*** EXTRACTED MATERIAL Section Begins ***

Example stub_lower : Stub.lower_latin (U "DOÇ. İpek ŞAHİN") = U "doç. i̇pek şahi̇n".
Proof. reflexivity. Qed.

Example stub_range :
  @Loader.load_time_cell Stub.backend (CStr (U "08:00-10:00")) = Ok (Some (mk_time 8 0 0)).
Proof. reflexivity. Qed.

Example stub_dots :
  @Loader.load_time_cell Stub.backend (CStr (U "13.30")) = Ok (Some (mk_time 13 30 0)).
Proof. reflexivity. Qed.

(** ** The loader's column check ([load_schedule_data]) *)

Definition required_columns : list pystr :=
  [U "Course"; U "Teacher"; U "Day"; U "Time"; U "Room"; U "Exam Type"; U "Exam Date";
   U "Exam Time"].

(** [[col for col in required_columns if col not in df.columns]] *)
Definition missing_columns (columns : list pystr) : list pystr :=
  List.filter (fun col => negb (existsb (str_eqb col) columns)) required_columns.

(** The message of the [KeyError] the loader raises for the columns of a
    sheet; [None] when the check passes. *)
Definition column_error (columns : list pystr) : option pystr :=
  match missing_columns columns with
  | [] => None
  | missing => Some (U "Missing required columns in Excel file: " ++ join (U ", ") missing)
  end.

(** ** Readings of the specification and auxiliary notions *)

(** The value a branch works with: [entities.get(k) or context[last_k]],
    read after the turn has been recorded. *)
Definition operative (ents : entities) (k : string) (last : value) : value :=
  por (dget ents k) (dget_or ents k last).

(** The specification's reading of the loop: only the first prefix that
    matches is removed. *)
Fixpoint strip_first_of (prefixes : list pystr) (name : pystr) : pystr :=
  match prefixes with
  | [] => name
  | p :: r =>
      if startswith name p then strip (drop (length p) name)
      else strip_first_of r name
  end.

Definition strip_first_title (name : pystr) : pystr := strip_first_of title_prefixes name.

(** The prefixes the loop removes, in the order it removes them. *)
Fixpoint removed_from (prefixes : list pystr) (no_title : pystr) : list pystr :=
  match prefixes with
  | [] => []
  | p :: r =>
      if startswith no_title p then p :: removed_from r (strip_prefix no_title p)
      else removed_from r no_title
  end.

Definition removed_titles (name : pystr) : list pystr := removed_from title_prefixes name.

(** One removal: the prefix is cut off the start and the rest trimmed. *)
Definition cut_title (no_title prefix : pystr) : pystr :=
  strip (drop (length prefix) no_title).

(** The loop over the prefixes, told step by step: [title_loop ps n removed r]
    when trying the prefixes [ps] in order on [n], cutting each one found at
    the start of what is left and passing over the others, removes [removed]
    and leaves [r]. *)
Inductive title_loop : list pystr -> pystr -> list pystr -> pystr -> Prop :=
  | title_loop_done n : title_loop [] n [] n
  | title_loop_cut p ps n removed r :
      startswith n p = true ->
      title_loop ps (cut_title n p) removed r ->
      title_loop (p :: ps) n (p :: removed) r
  | title_loop_pass p ps n removed r :
      startswith n p = false ->
      title_loop ps n removed r ->
      title_loop (p :: ps) n removed r.

(** A teacher that is entered in the vocabulary under key [k]. *)
Definition enters_as `{B : Backend} (k : pystr) (teacher : pystr) : bool :=
  negb (str_eqb teacher (U "-")) && str_eqb (no_title_key teacher) k.

(** The specification's reading of the round trip: the title, that is the
    first matching prefix, is stripped and the remainder normalised. *)
Definition round_trip_key `{B : Backend} (name : pystr) : pystr :=
  _normalize_text (strip_first_title name).

(** The specification's reading of the stage: each unset field is filled on
    its own from the most recent interaction that has it. *)
Definition backfill_field (k : string) (newest_first : list interaction)
    (e : entities) : entities :=
  if truthy (dget e k) then e
  else match List.find (fun i => truthy (dget (i_entities i) k)) newest_first with
       | Some i => <[k := dget (i_entities i) k]> e
       | None => e
       end.

Definition backfill_independent (followup : bool) (c : context) (e : entities) : entities :=
  if followup || negb (truthy (dget e "course") || truthy (dget e "teacher"))
  then backfill_field "course" (rev (history c)) (backfill_field "teacher" (rev (history c)) e)
  else e.

(** An interaction at which the loop stops: it has a field the entities lack. *)
Definition offers (e : entities) (i : interaction) : bool :=
  (negb (truthy (dget e "teacher")) && truthy (dget (i_entities i) "teacher"))
  || (negb (truthy (dget e "course")) && truthy (dget (i_entities i) "course")).

(** One turn of the chat loop of [main]: extract, then respond. *)
Definition turn `{B : Backend} (self : UniversityChatbot) (text : pystr) (now : Z)
    (rnd : nat) : pyres (pystr * UniversityChatbot) :=
  do ents <- extract_entities self text;
  Ok (generate_response self text ents now rnd).

(** Every key of the first dictionary is a key of the second. *)
Definition keeps_keys (e e' : entities) : Prop :=
  forall k, is_Some (e !! k) -> is_Some (e' !! k).

(** The intent labels [generate_response] has a branch for. *)
Definition known_intents : list string :=
  ["greeting"; "goodbye"; "thanks"; "class_schedule"; "exam_info"; "teacher_info";
   "room_info"; "daily_schedule"; "schedule_conflict"; "teacher_schedule";
   "course_availability"; "section_info"; "academic_calendar"; "smalltalk_weather";
   "smalltalk_name"]%string.

(** The answer of a turn, when the turn returns. *)
Definition answer (r : pyres (pystr * UniversityChatbot)) : pyres pystr :=
  match r with
  | Ok (response, _) => Ok response
  | Raise => Raise
  end.

(** The stub backend with a classifier that answers one fixed label. *)
Definition stub_with_intent (label : string) : Backend := {|
  lower := Stub.lower_latin;
  classify := fun _ => label;
  token_sort_ratio := Stub.ratio;
  to_datetime := fun f s => Ok (Stub.strptime f s);
  nlp := fun _ _ => mk_doc [] [];
  matcher := fun _ _ => []
|}.

(** What a token contributes to each of the three passes. *)
Definition weekday_of `{B : Backend} (tok : pystr * pystr) : option value :=
  VStr <$> PyDict.get (lower (fst tok)) turkish_days.

Definition building_of (tok : pystr * pystr) : option value :=
  if existsb (str_eqb (fst tok)) buildings then Some (VStr (fst tok)) else None.

Definition exam_type_of `{B : Backend} (l : lang) (tok : pystr * pystr) : option value :=
  if existsb (str_eqb (lower (snd tok))) (exam_keywords l)
  then Some (VStr (lower (snd tok))) else None.

(** ** Sample data *)

Definition fresh_context : context := mk_context [] VNone VNone VNone.

Definition stub_bot (d : DataFrame) (c : context) : UniversityChatbot :=
  set_ctx (@init Stub.backend d) c.

Definition cs101_table : DataFrame :=
  [mk_row (U "CS101") (U "Dr. Ali Veli") (U "Monday") (Some (mk_time 9 0 0)) (U "201")
     (U "Lecture") None None].

Definition two_titles_table : DataFrame :=
  [mk_row (U "CS101") (U "Dr. Ali Veli") (U "Monday") None (U "201") (U "Lecture") None None;
   mk_row (U "CS102") (U "Prof. Dr. Ali Veli") (U "Friday") None (U "202") (U "Lecture") None None].

Definition stacked_titles_table : DataFrame :=
  [mk_row (U "CS101") (U "Prof. Dr. Dr. Ali Veli") (U "Monday") None (U "201") (U "Lecture")
     None None].

Definition titled_table : DataFrame :=
  [mk_row (U "CS101") (U "Dr. Ali Veli") (U "Monday") None (U "201") (U "Lecture") None None;
   mk_row (U "CS102") (U "Prof. Dr. Ayşe Kaya") (U "Friday") None (U "202") (U "Lecture") None None].

Definition ten : time := mk_time 10 0 0.

Definition tuesday_table : DataFrame :=
  [mk_row (U "CS101") (U "Dr. Ali Veli") (U "Tuesday") (Some ten) (U "201") (U "Lecture") None None;
   mk_row (U "MATH201") (U "Prof. Dr. Ayşe Kaya") (U "Tuesday") (Some ten) (U "202") (U "Lecture") None None].

(** One course entered twice for the same hour, in two rooms. *)
Definition same_course_table : DataFrame :=
  [mk_row (U "CS101") (U "Dr. Ali Veli") (U "Tuesday") (Some ten) (U "201") (U "Lecture") None None;
   mk_row (U "CS101") (U "Dr. Ali Veli") (U "Tuesday") (Some ten) (U "202") (U "Lecture") None None].

Definition undated_midterm : DataFrame :=
  [mk_row (U "CS101") (U "Dr. Ali Veli") [] None (U "201") (U "Midterm") None None].

Definition course_turn : interaction :=
  mk_interaction (U "When is CS101?") "class_schedule"
    (<["course" := VStr (U "CS101")]> empty_entities) 1.

Definition teacher_turn : interaction :=
  mk_interaction (U "What does Dr. Ali Veli teach?") "teacher_info"
    (<["teacher" := VStr (U "Dr. Ali Veli")]> empty_entities) 2.

Definition two_turns : context :=
  mk_context [course_turn; teacher_turn] VNone (VStr (U "Dr. Ali Veli")) VNone.

Definition unassigned_table : DataFrame :=
  [mk_row (U "CS101") (U "-") (U "Monday") None (U "201") (U "Lecture") None None;
   mk_row (U "CS102") (U "Dr. Ali Veli") (U "Friday") None (U "202") (U "Lecture") None None].

Definition sections_table : DataFrame :=
  [mk_row (U "CS101") (U "Dr. Ali Veli") (U "Monday") None (U "201") (U "Lecture") None None;
   mk_row (U "CS101 Lab") (U "Dr. Ali Veli") (U "Friday") None (U "202") (U "Lecture") None None;
   mk_row (U "MATH201") (U "-") (U "Friday") None (U "203") (U "Lecture") None None].

(** * Properties *)

(** ** Strings, dictionaries and columns *)

Lemma str_eqb_true (a b : pystr) : str_eqb a b = true <-> a = b.
Proof. unfold str_eqb. apply bool_decide_eq_true. Qed.

Lemma str_eqb_false (a b : pystr) : str_eqb a b = false <-> a <> b.
Proof. unfold str_eqb. apply bool_decide_eq_false. Qed.
(** X3.  A first signature by an authorized signer with a loaded wallet on
    a PENDING proposal is recorded: the count grows by exactly one, the
    returned flag is true exactly when the threshold is now met, which is
    exactly when the stored status has become APPROVED; the transaction
    now names the signer as fee payer; proposals under other ids are not
    touched. *)
Theorem coSign_records_first_signature nacl_sign m id w p kp :
  _proposals m !! id = Some p ->
  status p = PENDING ->
  Wallet.agentId w ∈ authorizedSigners p ->
  signatures p !! Wallet.agentId w = None ->
  _keypair w = Some kp ->
  exists p' approved,
    value (coSign nacl_sign m id w) = inr (p', approved)
    /\ _proposals (mgr (coSign nacl_sign m id w)) !! id = Some p'
    /\ is_Some (signatures p' !! Wallet.agentId w)
    /\ signatureCount p' = signatureCount p + 1
    /\ (approved = true <-> requiredSigners p <= signatureCount p + 1)
    /\ (status p' = APPROVED <-> approved = true)
    /\ (status p' = PENDING <-> approved = false)
    /\ feePayer (transaction p') = publicKey kp
    /\ (forall id', id' <> id ->
          _proposals (mgr (coSign nacl_sign m id w)) !! id'
          = _proposals m !! id').
Proof.
  intros Hp Hst Hauth Hnone Hkp.
  assert (Hsign : exists signed,
            signOnly nacl_sign w (transaction p) = inr signed
            /\ feePayer signed = publicKey kp).
  { unfold signOnly, _getKeypair. rewrite Hkp. eexists. split; reflexivity. }
  destruct Hsign as (signed & Hsign & Hfee).
  pose proof (MultiSigFacts.coSign_fresh nacl_sign m id w p signed Hp Hst Hauth
                Hnone Hsign) as Heq.
  cbv zeta in Heq. rewrite Heq. cbn [value mgr].
  exists (signed_by p w signed), (isApproved (signed_by p w signed)).
  split; [reflexivity|].
  split; [cbn; apply lookup_insert_eq|].
  pose proof (MultiSigFacts.signatureCount_set_signature_fresh
                (set_transaction p signed) (Wallet.agentId w)
                (signature_or_zero signed) Hnone) as Hcnt.
  change (signatureCount (set_transaction p signed)) with (signatureCount p)
    in Hcnt.
  unfold signed_by.
  set (p1 := set_signature (set_transaction p signed) (Wallet.agentId w)
                           (signature_or_zero signed)) in *.
  assert (Hs1 : is_Some (signatures p1 !! Wallet.agentId w))
    by (cbn; rewrite lookup_insert_eq; eauto).
  assert (Happ1 : isApproved p1 = true
                  <-> requiredSigners p <= signatureCount p + 1).
  { unfold isApproved. rewrite bool_decide_eq_true, Hcnt. reflexivity. }
  assert (Hother : forall id', id' <> id ->
            _proposals (store m id (if isApproved p1
                                    then set_status p1 APPROVED else p1)) !! id'
            = _proposals m !! id').
  { intros id' Hne. cbn. now rewrite lookup_insert_ne. }
  destruct (isApproved p1) eqn:Happ.
  - change (isApproved (set_status p1 APPROVED)) with (isApproved p1).
    rewrite Happ. cbn [status set_status].
    repeat split; auto; try discriminate.
    now apply Happ1.
  - rewrite Happ. change (status p1) with (status p). rewrite Hst.
    repeat split; auto; try discriminate.
    intros H; apply Happ1 in H; discriminate.
Qed.

Lemma coSign_records_first_signature_witness :
  let m := mgr (created 2) in
  exists p' approved,
    value (coSign demo_sign m demo_id bob) = inr (p', approved)
    /\ _proposals (mgr (coSign demo_sign m demo_id bob)) !! demo_id = Some p'
    /\ is_Some (signatures p' !! Wallet.agentId bob)
    /\ signatureCount p' = signatureCount (held m) + 1
    /\ (approved = true <-> requiredSigners (held m) <= signatureCount (held m) + 1)
    /\ (status p' = APPROVED <-> approved = true)
    /\ (status p' = PENDING <-> approved = false)
    /\ feePayer (transaction p') = "BoB"
    /\ (forall id', id' <> demo_id ->
          _proposals (mgr (coSign demo_sign m demo_id bob)) !! id'
          = _proposals m !! id').
Proof.
  apply (coSign_records_first_signature demo_sign (mgr (created 2)) demo_id bob
           (held (mgr (created 2)))
           {| publicKey := "BoB"; secretKey := [Byte.x0b] |}).
  - vm_compute. reflexivity.
  - vm_compute. reflexivity.
  - vm_compute. right. left.
  - vm_compute. reflexivity.
  - reflexivity.
Defined.

(** X4.  A signer who is not authorized for the proposal stored under an
    id can never change anything through [coSign]: the call throws (unknown
    id, proposal no longer PENDING, or unauthorized signer, tested in that
    order), the manager is untouched and nothing is sent. *)
Theorem outsider_cannot_sign nacl_sign m id w :
  (forall p, _proposals m !! id = Some p ->
             Wallet.agentId w ∉ authorizedSigners p) ->
  mgr (coSign nacl_sign m id w) = m
  /\ broadcast (coSign nacl_sign m id w) = []
  /\ (_proposals m !! id = None
       /\ value (coSign nacl_sign m id w) = inl (ProposalNotFound id)
      \/ (exists p, _proposals m !! id = Some p /\ status p <> PENDING
                    /\ value (coSign nacl_sign m id w)
                       = inl (ProposalNotPending id (Status_name (status p))))
      \/ (exists p, _proposals m !! id = Some p /\ status p = PENDING
                    /\ value (coSign nacl_sign m id w)
                       = inl (NotAuthorizedSigner (Wallet.agentId w) id))).
Proof.
  intros Hout. destruct (_proposals m !! id) as [p|] eqn:Hp.
  - specialize (Hout p eq_refl).
    destruct (decide (status p = PENDING)) as [Hst|Hst].
    + unfold coSign. rewrite Hp, (bool_decide_eq_true_2 _ Hst),
        (bool_decide_eq_false_2 _ Hout). cbn. eauto 10.
    + rewrite (MultiSigFacts.coSign_not_pending nacl_sign m id w p Hp Hst).
      cbn. eauto 10.
  - rewrite (MultiSigFacts.coSign_unknown nacl_sign m id w Hp). cbn. auto.
Qed.
(** * A shallow embedding of the core of src/midiSynth.js

    The browser script keeps its state in module-level variables
    ([audioContext], [masterGainNode], [masterFilter], [midiPorts],
    [pressedKeys]) and in the objects of the Web Audio and Web MIDI APIs.
    Here that state is one record, [Session], threaded explicitly through
    every handler.  Numbers that the code only compares (status and data
    bytes, note numbers) are integers [Z]; the values it computes with
    [Math.pow], [Math.log] and division (frequencies, gains) are reals [R].
    Audio nodes live in one node store indexed by [nat] handles, the way
    JavaScript object references alias: a handle stored in [pressedKeys]
    and the node it points to in the store are the same object. *)

From Stdlib Require Import List String ZArith Reals Lia Lra Bool.
Import ListNotations.

Open Scope Z_scope.

(** ** JavaScript plain objects used as maps

    [pressedKeys] (keyed by note number) and [midiPorts] (keyed by port
    name) are plain JS objects.  [o[k] = v] updates the existing property in
    place or adds a new one; [delete o[k]] removes it; reading a missing
    property gives [undefined], here [None]. *)
Module JsObj.
Section JsObj.
Variables (K V : Type).
Variable key_eqb : K -> K -> bool.

Definition t := list (K * V).

Fixpoint get (o : t) (k : K) : option V :=
  match o with
  | [] => None
  | (k', v) :: o' => if key_eqb k k' then Some v else get o' k
  end.

Fixpoint set (o : t) (k : K) (v : V) : t :=
  match o with
  | [] => [(k, v)]
  | (k', v') :: o' =>
      if key_eqb k k' then (k', v) :: o' else (k', v') :: set o' k v
  end.

Fixpoint delete (o : t) (k : K) : t :=
  match o with
  | [] => []
  | (k', v') :: o' => if key_eqb k k' then delete o' k else (k', v') :: delete o' k
  end.

(** The properties of [o] whose key is [k]. *)
Definition entries (o : t) (k : K) : t :=
  filter (fun kv => key_eqb k (fst kv)) o.
End JsObj.
End JsObj.

Arguments JsObj.get {K V} key_eqb o k.
Arguments JsObj.set {K V} key_eqb o k v.
Arguments JsObj.delete {K V} key_eqb o k.
Arguments JsObj.entries {K V} key_eqb o k.

(** ** The Web Audio node store

    Nodes carry the attributes the code reads or writes.  A node is
    created with the defaults of the Web Audio API: an [OscillatorNode] is
    a ["sine"] at 440 Hz, a [GainNode] has gain 1, a [BiquadFilterNode] is
    a ["lowpass"] at 350 Hz with Q 1. *)
Inductive AudioNode :=
  | OscNode (osc_type : string) (frequency : R)
  | GainNode (gain : R)
  | BiquadNode (filter_type : string) (frequency : R) (q : R)
  | DestinationNode.

(** What the audio engine is commanded to do with a source node. *)
Inductive AudioCmd :=
  | StartCmd (osc : nat)
  | StopCmd (osc : nat).

Record Engine := mkEngine {
  next_node : nat;
  nodes : list (nat * AudioNode);
  edges : list (nat * nat);      (* [a.connect(b)] *)
  commands : list AudioCmd        (* [osc.start()], [osc.stop()] in order *)
}.

Definition empty_engine : Engine := mkEngine 0 [] [] [].

Definition node_at (e : Engine) (id : nat) : option AudioNode :=
  JsObj.get Nat.eqb (nodes e) id.

(** Allocates a node and returns its handle. *)
Definition alloc (e : Engine) (n : AudioNode) : Engine * nat :=
  (mkEngine (S (next_node e)) (nodes e ++ [(next_node e, n)]) (edges e) (commands e),
   next_node e).

Definition update_node (e : Engine) (id : nat) (n : AudioNode) : Engine :=
  mkEngine (next_node e) (JsObj.set Nat.eqb (nodes e) id n) (edges e) (commands e).

Definition connect (e : Engine) (a b : nat) : Engine :=
  mkEngine (next_node e) (nodes e) (edges e ++ [(a, b)]) (commands e).

Definition issue (e : Engine) (c : AudioCmd) : Engine :=
  mkEngine (next_node e) (nodes e) (edges e) (commands e ++ [c]).

(** [node.gain.value = v] on a gain node. *)
Definition set_gain_value (e : Engine) (id : nat) (v : R) : Engine :=
  match node_at e id with
  | Some (GainNode _) => update_node e id (GainNode v)
  | _ => e
  end.

(** [node.frequency.value = f] on an oscillator or a filter. *)
Definition set_frequency_value (e : Engine) (id : nat) (f : R) : Engine :=
  match node_at e id with
  | Some (OscNode ty _) => update_node e id (OscNode ty f)
  | Some (BiquadNode ty _ q) => update_node e id (BiquadNode ty f q)
  | _ => e
  end.

(** [filter.Q.value = q]. *)
Definition set_q_value (e : Engine) (id : nat) (q : R) : Engine :=
  match node_at e id with
  | Some (BiquadNode ty f _) => update_node e id (BiquadNode ty f q)
  | _ => e
  end.

(** [osc.type = ty] / [filter.type = ty]. *)
Definition set_type (e : Engine) (id : nat) (ty : string) : Engine :=
  match node_at e id with
  | Some (OscNode _ f) => update_node e id (OscNode ty f)
  | Some (BiquadNode _ f q) => update_node e id (BiquadNode ty f q)
  | _ => e
  end.

(** [filter.frequency = x] and [filter.Q = x]: [frequency] and [Q] are
    [readonly attribute AudioParam] in the Web Audio IDL, so in a classic
    (non-strict) script the assignment is silently dropped and the node is
    not changed. *)
Definition assign_readonly_attribute (e : Engine) (id : nat) (x : R) : Engine := e.

(** ** Web MIDI ports and event listeners *)
Record MIDIPort := mkPort {
  port_id : nat;          (* object identity of the [MIDIInput] *)
  name : string;
  type : string;          (* ["input"] or ["output"] *)
}.

(** The two callbacks the script registers. *)
Inductive Handler := OnStateChange | OnMidiMessage.

Definition handler_eqb (a b : Handler) : bool :=
  match a, b with
  | OnStateChange, OnStateChange | OnMidiMessage, OnMidiMessage => true
  | _, _ => false
  end.

(** A registered listener: target object, event type, callback. *)
Definition Listener := (nat * string * Handler)%type.

Definition listener_eqb (a b : Listener) : bool :=
  match a, b with
  | (t, ty, h), (t', ty', h') =>
      Nat.eqb t t' && String.eqb ty ty' && handler_eqb h h'
  end.

(** [target.addEventListener(ty, h)]: the DOM ignores a listener that is
    already registered with the same type and callback. *)
Definition addEventListener (ls : list Listener) (l : Listener) : list Listener :=
  if existsb (listener_eqb l) ls then ls else ls ++ [l].

(** [target.removeEventListener(ty, h)]. *)
Definition removeEventListener (ls : list Listener) (l : Listener) : list Listener :=
  filter (fun l' => negb (listener_eqb l l')) ls.

(** ** The session: the script's module-level state *)
Record Session := mkSession {
  audioContext : option nat;     (* the context, by its destination node *)
  masterGainNode : option nat;
  masterFilter : option nat;
  midiPorts : JsObj.t string MIDIPort;
  pressedKeys : JsObj.t Z nat;   (* note number -> oscillator *)
  engine : Engine;
  listeners : list Listener
}.

(** State at page load: every [let] is [undefined], both objects empty. *)
Definition init : Session := mkSession None None None [] [] empty_engine [].

Definition with_engine (s : Session) (e : Engine) : Session :=
  mkSession (audioContext s) (masterGainNode s) (masterFilter s)
    (midiPorts s) (pressedKeys s) e (listeners s).

Definition with_pressedKeys (s : Session) (k : JsObj.t Z nat) : Session :=
  mkSession (audioContext s) (masterGainNode s) (masterFilter s)
    (midiPorts s) k (engine s) (listeners s).

Definition with_ports (s : Session) (p : JsObj.t string MIDIPort)
    (ls : list Listener) : Session :=
  mkSession (audioContext s) (masterGainNode s) (masterFilter s)
    p (pressedKeys s) (engine s) ls.

(** A handler either runs to completion or throws (a [TypeError] of the
    browser), keeping the mutations made before the throw. *)
Inductive Outcome :=
  | Done (s : Session)
  | Threw (s : Session) (error : string).

Definition andThen (o : Outcome) (f : Session -> Outcome) : Outcome :=
  match o with
  | Done s => f s
  | Threw s err => Threw s err
  end.

(** ** Parameter mappers (lines 115-130) *)
Definition isNoteOn (statusByte : Z) : bool :=
  (144 <=? statusByte) && (statusByte <=? 159).

Definition isNoteOff (statusByte : Z) : bool :=
  (128 <=? statusByte) && (statusByte <=? 143).

(** [Math.pow(2, (note - 69) / 12) * 440] *)
Definition midiNoteToFreq (note : Z) : R :=
  (Rpower 2 ((IZR note - 69) / 12) * 440)%R.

*** EXTRACTED MATERIAL Section Ends ***

→ **TRY IT**
Above are the records; repeat exactly the lines from the one holding "Import ListNotations." down to the one holding "place or adds", end lines included.

→ **EXERCISE RESULT**
Import ListNotations.

Open Scope Z_scope.

(** ** JavaScript plain objects used as maps

    [pressedKeys] (keyed by note number) and [midiPorts] (keyed by port
    name) are plain JS objects.  [o[k] = v] updates the existing property in
    place or adds a new one; [delete o[k]] removes it; reading a missing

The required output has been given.